EXERCISE DESCRIPTION → Below are the records; copy exactly the stretch from the line containing "update n (fun x => set_out" through the line containing "Definition core (n", both ends included, and nothing else.

Source data:
╔══

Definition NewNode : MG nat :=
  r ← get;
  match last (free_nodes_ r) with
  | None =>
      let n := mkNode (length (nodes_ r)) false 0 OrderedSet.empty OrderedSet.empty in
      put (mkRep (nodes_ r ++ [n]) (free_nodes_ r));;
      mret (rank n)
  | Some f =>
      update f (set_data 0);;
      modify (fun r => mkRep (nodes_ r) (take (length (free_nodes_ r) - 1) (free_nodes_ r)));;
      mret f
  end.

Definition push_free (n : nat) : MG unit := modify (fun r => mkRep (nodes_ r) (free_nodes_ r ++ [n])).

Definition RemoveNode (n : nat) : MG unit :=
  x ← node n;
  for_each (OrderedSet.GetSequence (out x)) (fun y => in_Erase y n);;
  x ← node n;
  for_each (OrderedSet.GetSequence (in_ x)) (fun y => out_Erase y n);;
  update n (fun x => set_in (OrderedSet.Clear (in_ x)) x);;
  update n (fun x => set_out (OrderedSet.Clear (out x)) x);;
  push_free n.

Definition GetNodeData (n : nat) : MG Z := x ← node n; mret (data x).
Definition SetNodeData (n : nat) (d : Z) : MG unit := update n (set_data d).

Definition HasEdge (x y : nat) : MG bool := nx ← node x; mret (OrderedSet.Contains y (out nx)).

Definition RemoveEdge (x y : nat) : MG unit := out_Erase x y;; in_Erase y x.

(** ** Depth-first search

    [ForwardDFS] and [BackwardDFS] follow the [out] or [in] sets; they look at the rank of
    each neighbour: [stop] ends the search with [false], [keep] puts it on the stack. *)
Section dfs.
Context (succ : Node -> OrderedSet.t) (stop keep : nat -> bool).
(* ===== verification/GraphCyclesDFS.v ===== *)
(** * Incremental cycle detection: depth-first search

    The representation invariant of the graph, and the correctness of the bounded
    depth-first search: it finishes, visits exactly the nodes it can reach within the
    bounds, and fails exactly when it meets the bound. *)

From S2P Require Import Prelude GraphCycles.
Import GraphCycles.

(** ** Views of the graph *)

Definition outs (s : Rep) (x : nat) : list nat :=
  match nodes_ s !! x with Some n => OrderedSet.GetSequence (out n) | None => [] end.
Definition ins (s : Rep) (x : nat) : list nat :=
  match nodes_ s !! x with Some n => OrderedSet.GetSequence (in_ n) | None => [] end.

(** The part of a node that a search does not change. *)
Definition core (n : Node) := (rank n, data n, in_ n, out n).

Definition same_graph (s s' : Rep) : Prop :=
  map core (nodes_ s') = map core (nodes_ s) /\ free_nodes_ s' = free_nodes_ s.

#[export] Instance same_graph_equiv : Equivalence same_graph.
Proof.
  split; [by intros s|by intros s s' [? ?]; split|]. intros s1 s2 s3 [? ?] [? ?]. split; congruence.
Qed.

╚══

YOUR RESPONSE →
  update n (fun x => set_out (OrderedSet.Clear (out x)) x);;
  push_free n.

Definition GetNodeData (n : nat) : MG Z := x ← node n; mret (data x).
Definition SetNodeData (n : nat) (d : Z) : MG unit := update n (set_data d).

Definition HasEdge (x y : nat) : MG bool := nx ← node x; mret (OrderedSet.Contains y (out nx)).

Definition RemoveEdge (x y : nat) : MG unit := out_Erase x y;; in_Erase y x.

(** ** Depth-first search

    [ForwardDFS] and [BackwardDFS] follow the [out] or [in] sets; they look at the rank of
    each neighbour: [stop] ends the search with [false], [keep] puts it on the stack. *)
Section dfs.
Context (succ : Node -> OrderedSet.t) (stop keep : nat -> bool).
(* ===== verification/GraphCyclesDFS.v ===== *)
(** * Incremental cycle detection: depth-first search

    The representation invariant of the graph, and the correctness of the bounded
    depth-first search: it finishes, visits exactly the nodes it can reach within the
    bounds, and fails exactly when it meets the bound. *)

From S2P Require Import Prelude GraphCycles.
Import GraphCycles.

(** ** Views of the graph *)

Definition outs (s : Rep) (x : nat) : list nat :=
  match nodes_ s !! x with Some n => OrderedSet.GetSequence (out n) | None => [] end.
Definition ins (s : Rep) (x : nat) : list nat :=
  match nodes_ s !! x with Some n => OrderedSet.GetSequence (in_ n) | None => [] end.

(** The part of a node that a search does not change. *)
Definition core (n : Node) := (rank n, data n, in_ n, out n).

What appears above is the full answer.